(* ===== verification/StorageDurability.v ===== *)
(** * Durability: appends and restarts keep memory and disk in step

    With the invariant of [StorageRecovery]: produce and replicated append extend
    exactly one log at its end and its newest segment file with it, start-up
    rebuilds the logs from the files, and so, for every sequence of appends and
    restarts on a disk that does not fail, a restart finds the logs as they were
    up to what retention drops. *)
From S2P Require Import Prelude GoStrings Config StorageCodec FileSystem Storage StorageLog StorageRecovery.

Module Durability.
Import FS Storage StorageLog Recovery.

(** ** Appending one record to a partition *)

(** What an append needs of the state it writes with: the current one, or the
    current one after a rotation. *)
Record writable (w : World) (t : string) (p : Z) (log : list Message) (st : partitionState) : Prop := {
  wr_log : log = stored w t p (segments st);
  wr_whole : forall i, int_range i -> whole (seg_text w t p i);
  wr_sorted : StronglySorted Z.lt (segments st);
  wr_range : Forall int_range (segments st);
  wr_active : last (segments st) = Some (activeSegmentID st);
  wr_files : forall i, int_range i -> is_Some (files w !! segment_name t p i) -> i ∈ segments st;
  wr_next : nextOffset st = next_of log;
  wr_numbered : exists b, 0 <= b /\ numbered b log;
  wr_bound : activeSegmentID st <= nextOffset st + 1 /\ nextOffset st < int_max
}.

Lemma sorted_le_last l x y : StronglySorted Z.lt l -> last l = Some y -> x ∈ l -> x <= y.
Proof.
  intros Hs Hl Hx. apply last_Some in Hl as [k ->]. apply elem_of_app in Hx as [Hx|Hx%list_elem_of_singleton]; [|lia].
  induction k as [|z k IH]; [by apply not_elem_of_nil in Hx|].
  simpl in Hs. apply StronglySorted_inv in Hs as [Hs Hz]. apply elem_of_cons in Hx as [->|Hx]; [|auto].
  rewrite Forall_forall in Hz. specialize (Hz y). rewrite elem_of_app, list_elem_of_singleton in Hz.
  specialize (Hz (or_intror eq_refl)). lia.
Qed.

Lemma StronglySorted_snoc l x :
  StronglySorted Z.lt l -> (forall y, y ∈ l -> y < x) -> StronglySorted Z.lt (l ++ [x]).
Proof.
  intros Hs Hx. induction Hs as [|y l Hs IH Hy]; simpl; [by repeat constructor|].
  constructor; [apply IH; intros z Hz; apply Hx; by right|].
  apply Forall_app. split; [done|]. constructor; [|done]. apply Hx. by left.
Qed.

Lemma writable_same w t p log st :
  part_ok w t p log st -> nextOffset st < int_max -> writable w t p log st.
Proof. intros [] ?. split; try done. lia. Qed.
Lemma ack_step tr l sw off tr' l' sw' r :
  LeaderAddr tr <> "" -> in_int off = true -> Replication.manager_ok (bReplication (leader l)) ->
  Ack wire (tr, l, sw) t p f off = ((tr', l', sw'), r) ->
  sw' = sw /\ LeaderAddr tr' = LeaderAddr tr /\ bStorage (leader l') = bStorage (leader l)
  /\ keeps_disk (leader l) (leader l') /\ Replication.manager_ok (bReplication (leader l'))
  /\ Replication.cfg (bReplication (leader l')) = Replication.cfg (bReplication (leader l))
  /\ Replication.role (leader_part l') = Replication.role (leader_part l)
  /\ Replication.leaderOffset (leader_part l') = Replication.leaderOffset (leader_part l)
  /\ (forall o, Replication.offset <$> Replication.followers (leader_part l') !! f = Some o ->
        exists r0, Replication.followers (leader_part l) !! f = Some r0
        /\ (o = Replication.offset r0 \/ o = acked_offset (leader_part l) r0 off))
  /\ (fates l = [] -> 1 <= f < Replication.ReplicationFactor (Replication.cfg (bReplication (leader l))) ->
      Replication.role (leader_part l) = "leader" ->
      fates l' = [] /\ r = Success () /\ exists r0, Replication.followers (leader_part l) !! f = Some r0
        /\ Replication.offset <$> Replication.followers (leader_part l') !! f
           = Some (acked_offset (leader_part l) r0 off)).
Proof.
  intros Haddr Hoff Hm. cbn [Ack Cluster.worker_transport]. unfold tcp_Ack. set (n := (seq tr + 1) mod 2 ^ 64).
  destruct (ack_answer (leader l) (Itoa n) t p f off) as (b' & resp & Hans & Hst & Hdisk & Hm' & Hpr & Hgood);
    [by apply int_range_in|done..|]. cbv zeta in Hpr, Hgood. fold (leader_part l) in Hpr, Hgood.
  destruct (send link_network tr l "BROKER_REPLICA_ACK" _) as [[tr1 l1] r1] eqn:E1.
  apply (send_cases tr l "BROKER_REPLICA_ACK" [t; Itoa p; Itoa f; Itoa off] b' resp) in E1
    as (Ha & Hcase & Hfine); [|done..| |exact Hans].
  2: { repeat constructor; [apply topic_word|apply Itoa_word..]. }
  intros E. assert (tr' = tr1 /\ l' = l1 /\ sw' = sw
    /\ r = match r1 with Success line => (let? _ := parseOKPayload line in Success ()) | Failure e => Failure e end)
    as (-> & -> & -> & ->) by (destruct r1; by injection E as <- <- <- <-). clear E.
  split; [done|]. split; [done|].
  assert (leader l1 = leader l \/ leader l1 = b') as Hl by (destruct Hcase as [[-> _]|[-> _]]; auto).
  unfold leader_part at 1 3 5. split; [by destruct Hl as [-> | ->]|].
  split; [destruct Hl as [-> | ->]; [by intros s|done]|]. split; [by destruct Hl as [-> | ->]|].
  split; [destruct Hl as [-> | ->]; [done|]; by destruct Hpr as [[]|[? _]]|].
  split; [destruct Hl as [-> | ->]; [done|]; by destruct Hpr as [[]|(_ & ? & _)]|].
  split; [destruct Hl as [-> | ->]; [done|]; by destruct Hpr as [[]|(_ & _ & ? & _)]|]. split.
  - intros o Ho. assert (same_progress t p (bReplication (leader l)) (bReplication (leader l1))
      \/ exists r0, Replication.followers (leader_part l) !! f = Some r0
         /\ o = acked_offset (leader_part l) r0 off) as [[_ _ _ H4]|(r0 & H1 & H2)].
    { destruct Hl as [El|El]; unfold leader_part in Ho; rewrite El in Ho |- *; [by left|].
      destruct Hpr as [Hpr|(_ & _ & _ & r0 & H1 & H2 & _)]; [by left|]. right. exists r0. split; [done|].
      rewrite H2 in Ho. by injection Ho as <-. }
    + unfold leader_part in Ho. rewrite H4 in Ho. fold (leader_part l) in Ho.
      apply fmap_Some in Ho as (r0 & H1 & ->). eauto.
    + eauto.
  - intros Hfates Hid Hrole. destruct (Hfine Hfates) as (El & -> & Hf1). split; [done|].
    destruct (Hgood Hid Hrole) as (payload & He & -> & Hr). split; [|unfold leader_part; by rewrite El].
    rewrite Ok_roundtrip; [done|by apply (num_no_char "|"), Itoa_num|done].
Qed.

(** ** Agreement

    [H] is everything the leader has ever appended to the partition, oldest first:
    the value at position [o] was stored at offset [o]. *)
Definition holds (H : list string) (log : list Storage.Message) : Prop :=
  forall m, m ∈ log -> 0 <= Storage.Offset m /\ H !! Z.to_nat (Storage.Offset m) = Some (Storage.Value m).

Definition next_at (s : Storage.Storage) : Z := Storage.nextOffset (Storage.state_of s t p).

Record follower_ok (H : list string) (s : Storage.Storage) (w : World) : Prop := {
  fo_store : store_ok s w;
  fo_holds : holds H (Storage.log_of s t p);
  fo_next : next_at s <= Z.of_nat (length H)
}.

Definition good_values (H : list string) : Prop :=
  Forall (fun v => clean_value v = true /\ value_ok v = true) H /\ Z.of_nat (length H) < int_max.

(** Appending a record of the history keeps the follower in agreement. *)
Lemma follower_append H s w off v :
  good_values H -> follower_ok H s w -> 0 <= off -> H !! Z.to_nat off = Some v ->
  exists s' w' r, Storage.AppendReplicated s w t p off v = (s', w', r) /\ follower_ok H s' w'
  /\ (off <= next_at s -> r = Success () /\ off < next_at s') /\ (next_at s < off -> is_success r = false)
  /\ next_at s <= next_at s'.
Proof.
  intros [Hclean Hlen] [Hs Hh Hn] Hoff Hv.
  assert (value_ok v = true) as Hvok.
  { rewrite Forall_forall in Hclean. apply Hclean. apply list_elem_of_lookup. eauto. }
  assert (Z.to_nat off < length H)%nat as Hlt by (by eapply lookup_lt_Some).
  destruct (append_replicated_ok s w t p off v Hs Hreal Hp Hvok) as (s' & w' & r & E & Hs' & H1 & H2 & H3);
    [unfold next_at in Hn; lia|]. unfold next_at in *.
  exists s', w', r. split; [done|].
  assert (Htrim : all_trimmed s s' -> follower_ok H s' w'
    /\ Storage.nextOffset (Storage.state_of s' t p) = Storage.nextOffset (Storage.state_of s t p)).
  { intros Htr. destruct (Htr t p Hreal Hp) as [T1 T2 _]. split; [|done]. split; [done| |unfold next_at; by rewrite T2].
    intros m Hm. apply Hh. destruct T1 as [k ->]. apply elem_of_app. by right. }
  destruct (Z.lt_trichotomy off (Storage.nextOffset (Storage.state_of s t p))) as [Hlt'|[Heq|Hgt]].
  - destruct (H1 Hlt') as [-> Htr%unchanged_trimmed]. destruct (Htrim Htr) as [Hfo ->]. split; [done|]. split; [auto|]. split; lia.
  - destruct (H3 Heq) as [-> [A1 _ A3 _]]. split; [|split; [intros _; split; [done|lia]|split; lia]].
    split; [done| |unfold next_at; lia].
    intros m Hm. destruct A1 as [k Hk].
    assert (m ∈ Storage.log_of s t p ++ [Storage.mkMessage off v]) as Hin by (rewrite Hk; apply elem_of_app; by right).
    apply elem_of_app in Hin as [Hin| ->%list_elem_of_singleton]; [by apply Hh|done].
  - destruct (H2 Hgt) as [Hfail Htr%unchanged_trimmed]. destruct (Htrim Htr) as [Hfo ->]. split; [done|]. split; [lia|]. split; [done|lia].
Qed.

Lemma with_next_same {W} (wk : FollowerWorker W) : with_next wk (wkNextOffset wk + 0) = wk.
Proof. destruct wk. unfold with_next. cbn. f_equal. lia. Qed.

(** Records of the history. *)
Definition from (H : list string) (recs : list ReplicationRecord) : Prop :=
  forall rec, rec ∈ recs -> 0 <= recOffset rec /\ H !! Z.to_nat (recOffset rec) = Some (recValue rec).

Problem details -
Repeat verbatim the opening run of entries, ending with the line that contains "restarts on a".

Output for this task -
(* ===== verification/StorageDurability.v ===== *)
(** * Durability: appends and restarts keep memory and disk in step

    With the invariant of [StorageRecovery]: produce and replicated append extend
    exactly one log at its end and its newest segment file with it, start-up
    rebuilds the logs from the files, and so, for every sequence of appends and
    restarts on a disk that does not fail, a restart finds the logs as they were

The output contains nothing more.